Namaqualand is an arid area in northwest South Africa. Although it is a winter rainfall area, rainfall is sparse and the plants found in this area are not included in some of the books illustrating South African bulbs since it is not considered to be part of the Cape Floral province. For most of the year the land appears to be a desert and because it has an average annual rainfall of 50-400 mm it could be classified as such. But in a year with adequate rainfall it becomes alive with an amazing floral display of annuals, bulbs, dwarf shrubs, and succulents. Flowering usually occurs in August and September, but dry winds which halt the display can end it sooner. In a year with little rainfall there are few flowers. Summers are hot and dry but there is occasional fog since the ocean is not that far away.

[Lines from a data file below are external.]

Definition FunctionHandlers : list BXObjectFunctions := [
  mkFunctions BXTypeInvoice (Some "bx_object_invoice_decode") (Some "bx_object_invoice_free")
    (Some "bx_object_invoice_dump");
  mkFunctions BXTypeContact (Some "bx_object_contact_decode") (Some "bx_object_contact_free")
    (Some "bx_object_contact_dump");
  mkFunctions BXTypeInvoiceTax (Some "bx_object_tax_decode") (Some "bx_object_tax_free") None;
  position_functions BXTypeInvoicePositionCE;
  position_functions BXTypeInvoicePositionAE;
  position_functions BXTypeInvoicePositionTE;
  position_functions BXTypeInvoicePositionSE;
  position_functions BXTypeInvoicePositionPE;
  position_functions BXTypeInvoicePositionDE;
  mkFunctions BXTypeNone None None None].

(** The loop reads past the table when its end is missing. *)
Fixpoint select_loop (table : list BXObjectFunctions) (decoder : e_BXObjectType)
    : outcome (option BXObjectFunctions) :=
  match table with
  | [] => Fault
  | f :: table =>
      if bool_decide (fn_type f = BXTypeNone) then Done None
      else if bool_decide (fn_type f = decoder) then Done (Some f)
      else select_loop table decoder
  end.

Definition bx_decode_select_decoder (decoder : e_BXObjectType) : outcome (option BXObjectFunctions) :=
  if bool_decide (decoder = BXTypeNone) then Fault else select_loop FunctionHandlers decoder.

(** A search of a table with its end: the first entry of the type. *)
Lemma select_loop_first table last rest decoder :
  decoder <> BXTypeNone -> Forall (fun f => fn_type f <> BXTypeNone) table -> fn_type last = BXTypeNone ->
  select_loop (table ++ last :: rest) decoder
  = Done (snd <$> list_find (fun f => fn_type f = decoder) table).
Proof.
  intros Hd Ht Hl. induction Ht as [|f table Hf Ht IH]; cbn [app select_loop list_find].
  - by rewrite bool_decide_true.
  - rewrite bool_decide_false by done. case_bool_decide as E; [by rewrite decide_True|].
    rewrite decide_False by done. rewrite IH. by destruct (list_find _ table) as [[]|].
Qed.

Example select_decoder_ex :
  bx_decode_select_decoder BXTypeInvoicePositionSE = Done (Some (position_functions BXTypeInvoicePositionSE))
  /\ bx_decode_select_decoder BXTypeCurrency = Done None /\ bx_decode_select_decoder BXTypeNone = Fault.
Proof. split; [|split]; vm_compute; reflexivity. Qed.

(** C [float]; the conversion to [int] is undefined out of its range. *)
Class CFloat := {
  float : Type;
  f_of_Z : Z -> float;
  f_add : float -> float -> float;
  f_mul : float -> float -> float;
  f_div : float -> float -> float;
  f_to_int : float -> option Z
}.

(** ** The pause after a request *)

Definition int_ok (z : Z) : bool := (- 2 ^ 31 <=? z) && (z <? 2 ^ 31).

Section Pause.
Context `{CFloat}.

(** [us_sleep] after a turn, from its value before it. *)
Definition next_sleep (us_sleep : Z) (l : BXNetRatelimit) (request_count : Z) : outcome Z :=
  let max_request_share := f_of_Z 1 in
  let us_sleep_1 :=
    if max_request l =? 0 then Done (f_of_Z (MS_TO_US BX_NET_DEFAULT_MS_SLEEP))
    else if int_ok (SEC_TO_US (reset_time l))
    then Done (f_div (f_of_Z (SEC_TO_US (reset_time l)))
                 (f_mul max_request_share (f_of_Z (remaining_request l))))
    else Fault in
  match us_sleep_1 with
  | Done us_sleep_1 =>
      let average := f_div (f_add us_sleep_1
                              (f_of_Z (u64 (us_sleep * u64 (request_count - 1)))))
                       (f_of_Z request_count) in
      match f_to_int average with
      | None => Fault
      | Some us => Done (if (us <=? 0) || (MS_TO_US BX_NET_DEFAULT_MS_SLEEP <? us)
                         then MS_TO_US BX_NET_DEFAULT_MS_SLEEP else us)
      end
  | Fault => Fault
  | OutOfFuel => OutOfFuel
  end.

(** The pause between two requests is never shorter than one microsecond nor
    longer than the default of 125 milliseconds. *)
Theorem next_sleep_bounds us_sleep l request_count us :
  next_sleep us_sleep l request_count = Done us -> 1 <= us <= 125000.
Proof.
  unfold next_sleep. destruct (if max_request l =? 0 then _ else _); [|done..].
  destruct (f_to_int _) as [v|]; [|done]. intros [= <-].
  change (MS_TO_US BX_NET_DEFAULT_MS_SLEEP) with 125000.
  destruct (Z.leb_spec v 0), (Z.ltb_spec 125000 v); cbn; lia.
Qed.

(** When the first request of the process fails the mean has no terms: the
    division is by zero and its conversion to [int] is undefined. *)
Lemma next_sleep_first_failure us_sleep l :
  (forall x, f_to_int (f_div x (f_of_Z 0)) = None) ->
  next_sleep us_sleep l 0 = Fault.
Proof.
  intros Hz. unfold next_sleep. destruct (if max_request l =? 0 then _ else _) eqn:E.
  - by rewrite Hz.
  - done.
  - by repeat case_match.
Qed.

Lemma next_sleep_overflow us_sleep l request_count :
  max_request l <> 0 -> 2148 <= reset_time l ->
  next_sleep us_sleep l request_count = Fault.
Proof.
  intros Hm Hr. unfold next_sleep. rewrite (proj2 (Z.eqb_neq _ _)) by done.
  assert (int_ok (SEC_TO_US (reset_time l)) = false) as ->; [|done].
  unfold int_ok, SEC_TO_US. apply andb_false_iff. right. apply Z.ltb_ge. lia.
Qed.
End Pause.

(** ** The standby flag *)

Definition server_busy (code : Z) : bool := (code =? 429) || (code =? 500) || (code =? 503).

(** The local variable and the flag of the list, after an answer. *)
Definition answer_standby (response : option BXNetRData) (st : bool * bool) : bool * bool :=
  let '(local_, shared) := st in
  match response with
  | None => (true, shared)
  | Some d =>
      if server_busy (http_code d) then (if local_ then st else (true, true))
      else (if local_ then (false, false) else st)
  end.

Definition normal (response : option BXNetRData) : bool :=
  match response with Some d => negb (server_busy (http_code d)) | None => false end.
Definition busy (response : option BXNetRData) : bool :=
  match response with Some d => server_busy (http_code d) | None => false end.

(** The answers since the last normal one. *)
Fixpoint since_normal (acc responses : list (option BXNetRData)) : list (option BXNetRData) :=
  match responses with
  | [] => acc
  | r :: responses => since_normal (if normal r then [] else acc ++ [r]) responses
  end.

Definition standby_after (acc : list (option BXNetRData)) : bool * bool :=
  match acc with [] => (false, false) | r :: _ => (true, busy r) end.

Lemma standby_fold responses acc :
  Forall (fun r => normal r = false) acc ->
  foldl (fun st r => answer_standby r st) (standby_after acc) responses
  = standby_after (since_normal acc responses).
Proof.
  revert acc. induction responses as [|r responses IH]; intros acc Ha; [done|].
  cbn [foldl since_normal]. rewrite <- IH.
  - f_equal. unfold normal, busy in *. destruct r as [d|]; cbn.
    + unfold standby_after. destruct (server_busy (http_code d)) eqn:Eb; cbn.
      * destruct acc as [|a acc]; cbn; by rewrite ?Eb.
      * destruct acc as [|a acc]; cbn; by rewrite ?Eb.
    + by destruct acc as [|a acc].
  - destruct (normal r) eqn:E; [constructor|]. apply Forall_app. by repeat constructor.
Qed.

(** The flag that makes the data threads wait: after any sequence of answers it is
    set exactly when the first answer that is not normal since the last normal
    one is a 429, a 500 or a 503; an answer of these that follows a failed
    transfer does not set it. *)
Theorem standby_flag_spec responses :
  (foldl (fun st r => answer_standby r st) (false, false) responses).2
  = match since_normal [] responses with r :: _ => busy r | [] => false end.
Proof.
  change (false, false) with (standby_after []). rewrite standby_fold by constructor.
  by destruct (since_normal [] responses).
Qed.

Example standby_missed :
  foldl (fun st r => answer_standby r st) (false, false) [None; Some (mkRData None 429)]
  = (true, false).
Proof. reflexivity. Qed.

(** ** A turn of the worker, and a call *)

(** [json_loadb] of the body. *)
Class JsonLoad `{Jansson} := { json_loadb : string -> option json_t }.

Section Worker.
Context `{CFloat} {W : Type} `{!TokenEnv W} `{!CurlEnv W}.

(** The world of the requests: the lists and the connection. *)
Definition rworld : Type := BXNetRequestList * (BXNet * W).
(** *** Checkpoints *)

(** The page callback: an offset outside [0..INT_MAX] is refused; otherwise the
    cursor moves exactly when its row is stored, and the row reads back as the
    cursor. *)
Theorem validated_page_spec (conn : MYSQL) p n s (w : W) :
  conn <> None ->
  let next := normalize (mkCursor p n) in
  on_validated_page true conn p n (s, w)
  = (if bool_decide (0 <= n <= INT_MAX) then
      match conf_put_database conn BX_CHAIN_KEY (bx_chain_encode next) w with
      | Done (true, w') =>
          Done (NoError, (mkStatics next (contact_from_zero s) (invoice_from_zero s), w'))
      | Done (false, w') => Done (ErrorGeneric, (s, w'))
      | Fault => Fault
      | OutOfFuel => OutOfFuel
      end
    else Done (ErrorGeneric, (s, w)))
  /\ (0 <= n <= INT_MAX ->
      bx_chain_decode (Some (bx_chain_encode next)) None 0 0 = next).
Proof.
  intros Hconn next. assert (0 <= n <= INT_MAX -> valid_cursor next) as Hv.
  { intros Hn. apply normalize_valid. cbn. lia. }
  split.
  - unfold on_validated_page. case_bool_decide as Hn.
    + destruct Hn as [Hn1 Hn2]. rewrite (proj2 (Z.ltb_ge _ _)) by done.
      rewrite (proj2 (Z.ltb_ge _ _)) by done. cbn [orb].
      unfold checkpoint. unfold INT_MAX in Hn2. rewrite i32_small by (unfold is_i32; lia).
      fold next. unfold bind, on_snd. cbn [snd fst].
      rewrite chain_save_eq by (done || apply Hv; unfold INT_MAX; lia).
      destruct (conf_put_database conn BX_CHAIN_KEY (bx_chain_encode next) w) as [[[] w']| |];
        done.
    + assert ((n <? 0) || (INT_MAX <? n) = true) as ->; [|done].
      apply orb_true_iff. rewrite !Z.ltb_lt. lia.
  - intros Hn. apply chain_decode_encode. by apply Hv.
Qed.
End Histories.

(** ** A small process

    Every list is empty; the world is the stored row. *)
Module Tiny.
#[global] Instance walk : WalkEnv (option string) :=
  {| do_request _ _ := ret (Some (JArray [])); thrd_sleep := ret tt |}.
#[global] Instance conf : ConfEnv (option string) :=
  {| conf_get_string _ := get; conf_get_int _ := ret 0;
     conf_put_database _ _ value _ := Done (true, Some value) |}.
#[global] Instance items : ChainItems (option string) :=
  {| contact_sync_item _ _ _ := ret NoError; project_sync_item _ _ := ret NoError;
     invoice_sync_item _ _ := ret NoError; invoice_fetch_missed _ := ret NoError |}.

Definition s0 := mkStatics (mkCursor 0 0) false false.
Definition s1 := mkStatics (mkCursor 1 0) true false.
Definition s2 := mkStatics (mkCursor 2 0) false false.
Definition s3 := mkStatics (mkCursor 3 0) false false.
Definition s4 := mkStatics (mkCursor 4 0) false true.
Definition r (i : nat) : BXChainResult :=
  default (fail_resource ErrorGeneric false false false) (cycle_results !! i).

(** The [i]th call of a cycle, between these states. *)
Definition at_call (i : nat) (s s' : ChainStatics) : call :=
  mkCall (W := option string) 2 true true (Some 1) s None (r i) s'
    (Some (bx_chain_encode (cursor s'))).

Lemma two_calls : calls s0 ([at_call 0 s0 s1] ++ [at_call 1 s1 s2]) s2.
Proof.
  apply (calls_snoc _ [at_call 0 s0 s1] (at_call 1 s1 s2)); [|by vm_compute].
  apply (calls_snoc _ [] (at_call 0 s0 s1)); [constructor | by vm_compute].
Qed.

Definition cycle : list call :=
  [at_call 0 s0 s1; at_call 1 s1 s2; at_call 2 s2 s3; at_call 3 s3 s4; at_call 4 s4 s0].

Lemma five_calls : calls s0 cycle s0.
Proof.
  apply (calls_snoc _ [_; _; _; _] (at_call 4 s4 s0)); [|by vm_compute].
  apply (calls_snoc _ [_; _; _] (at_call 3 s3 s4)); [|by vm_compute].
  apply (calls_snoc _ [_; _] (at_call 2 s2 s3)); [|by vm_compute].
  apply two_calls.
Qed.
End Tiny.

Lemma chain_sync_refines_witness :
  valid_cursor (cursor Tiny.s0)
  /\ exists o, outcome_of 2 true true (Some 1) Tiny.s0 (None : option string) o
                (Some "contact-archived:0")
      /\ outcome_ok Tiny.s0 o /\ spec_sync Tiny.s0 o = (Tiny.r 0, Tiny.s1).
Proof.
  split; [by vm_compute|].
  apply (chain_sync_refines (W := option string)); by vm_compute.
Defined.

Lemma prune_flags_justified_witness :
  r_prune_contact (Tiny.r 1) = true
  /\ opened_by BX_CHAIN_CONTACT_ACTIVE BX_CHAIN_CONTACT_ARCHIVED [Tiny.at_call 0 Tiny.s0 Tiny.s1].
Proof.
  split; [reflexivity|].
  apply (prune_flags_justified (W := option string) Tiny.s0 [Tiny.at_call 0 Tiny.s0 Tiny.s1]
           (Tiny.at_call 1 Tiny.s1 Tiny.s2) Tiny.s2).
  - split; [by vm_compute | split; reflexivity].
  - exact Tiny.two_calls.
  - reflexivity.
Defined.
(** One member of the object: what is set, if anything. *)
Definition file_value (value : json_t) : option (conf_arg * BXConfValueType) :=
  match json_typeof value with
  | JSON_STRING => Some (PString (json_string_value value), StringType)
  | JSON_INTEGER => Some (PInt (i32 (json_integer_value value)), IntegerType)
  | JSON_REAL => Some (PDouble (json_real_value value), FloatType)
  | JSON_TRUE => Some (PInt 1, BoolType)
  | JSON_FALSE => Some (PInt 0, BoolType)
  | _ => None
  end.

Fixpoint loadfile_loop (items : list (string * json_t)) : conf_prog (W := W) unit :=
  match items with
  | [] => ret tt
  | (key, value) :: items =>
      match file_value value with
      | Some (arg, type) => bx_conf_set key arg type ;;; loadfile_loop items
      | None => loadfile_loop items
      end
  end.

Definition bx_conf_loadfile (filepath : string) : conf_prog (W := W) bool :=
  fp <- client (conf_fopen filepath) ;;
  match fp with
  | None => ret false
  | Some fp =>
      jroot <- client (json_loadf fp) ;;
      client (conf_fclose fp) ;;;
      match jroot with
      | None => ret false
      | Some jroot =>
          if negb (json_is JSON_OBJECT (Some jroot)) then ret false
          else loadfile_loop (json_object_items jroot) ;;; ret true
      end
  end.
End Load.

(** ** The table *)

Definition type_is (type : option string) (a : string) (b : option string) : bool :=
  match type with
  | None => false
  | Some type => strcasecmp_eq type a
                 || match b with Some b => strcasecmp_eq type b | None => false end
  end.

Section Table.
Context `{CDouble} `{!XXH3} `{!StrtodEnd} {W : Type} `{!ConfClient W}.

Definition apply_database_row (name type ival cval bval : option string) (bval_len : Z)
    (fval : option string) : conf_prog (W := W) bool :=
  match name with
  | None | Some EmptyString => ret true
  | Some name =>
      if prefix_of "mysql-" name then ret true
      else if type_is type "string" (Some "text") || type_is type "char" (Some "varchar") then
        match cval with
        | None => ret false
        | Some cval => bx_conf_set name (PString cval) StringType
        end
      else if type_is type "integer" (Some "int") then
        match ival with
        | None => ret false
        | Some ival =>
            let '(parsed, tail) := strtol ival in
            if str_eq tail ival then ret false
            else bx_conf_set name (PInt (i32 parsed)) IntegerType
        end
      else if type_is type "bool" (Some "boolean") then
        match ival with
        | None => ret false
        | Some ival => bx_conf_set name (PBool (negb ((strtol ival).1 =? 0))) BoolType
        end
      else if type_is type "float" (Some "double") || type_is type "real" None then
        match fval with
        | None => ret false
        | Some fval => if negb (strtod_parses fval) then ret false
                       else bx_conf_set name (PDouble (strtod fval)) FloatType
        end
      else if type_is type "blob" (Some "byte") || type_is type "bytes" (Some "binary") then
        bx_conf_set name (PBlob bval (match bval with Some _ => bval_len | None => 0 end)) BlobType
      else ret false
  end.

Photos on this page taken in Namaqualand. More information about the plants seen on this page can by found on the wiki genus pages. Links are included to make it easier to go directly to these pages. Species from G-I, Gethyllis to Ixia, are pictured below.
Gladiolus equitans was photographed in Namaqua National Park in August 2001 just after a rain by Mary Sue Ittner and in September 2006 by Bob Rutemoeller in seed. It was also photographed in the Kamiesberg by Andrew Harvie.
Gladiolus kamiesbergensis grows in rocky sites in shrubby fynbos in the Kamiesberg. Photos taken by Andrew Harvie.
Gladiolus orchidiflorus is found on clay and sandstone soils from Namibia to Cape Flats and also to Free State and flowers in the spring. Photos 1-2 were taken by Bob Rutemoeller and Mary Sue Ittner September 2006. Photos 3-4 were taken near Carolusberg by Cameron McMaster September 2011.
Gladiolus saccatus Growing alongside the road and photographed August 2001 by Mary Sue Ittner
Gladiolus scullyi is found on silty clay and granite slopes in the northern winter rainfall areas. Photos 1-2 taken September 2006 by Bob Rutemoeller. Photos 3-4 taken by Cameron McMaster near Carolusberg September 2011.
Haemanthus crispus photo taken of the leaves by Mary Sue Ittner September 2006.
Haemanthus graniticus is found in coarse and granitic soils along seasonal watercourses in mountain renosterveld. Photo 1 taken by Andrew Harvie in the Kamiesberg. Photo 2 taken September 2011 by Cameron McMaster.
Holothrix aspera is found in deep sandy soils or rock pavements from Namaqualand and the western Karoo to Swellendam, South Africa. Photos taken September 2011 near Carolusberg by Cameron McMaster.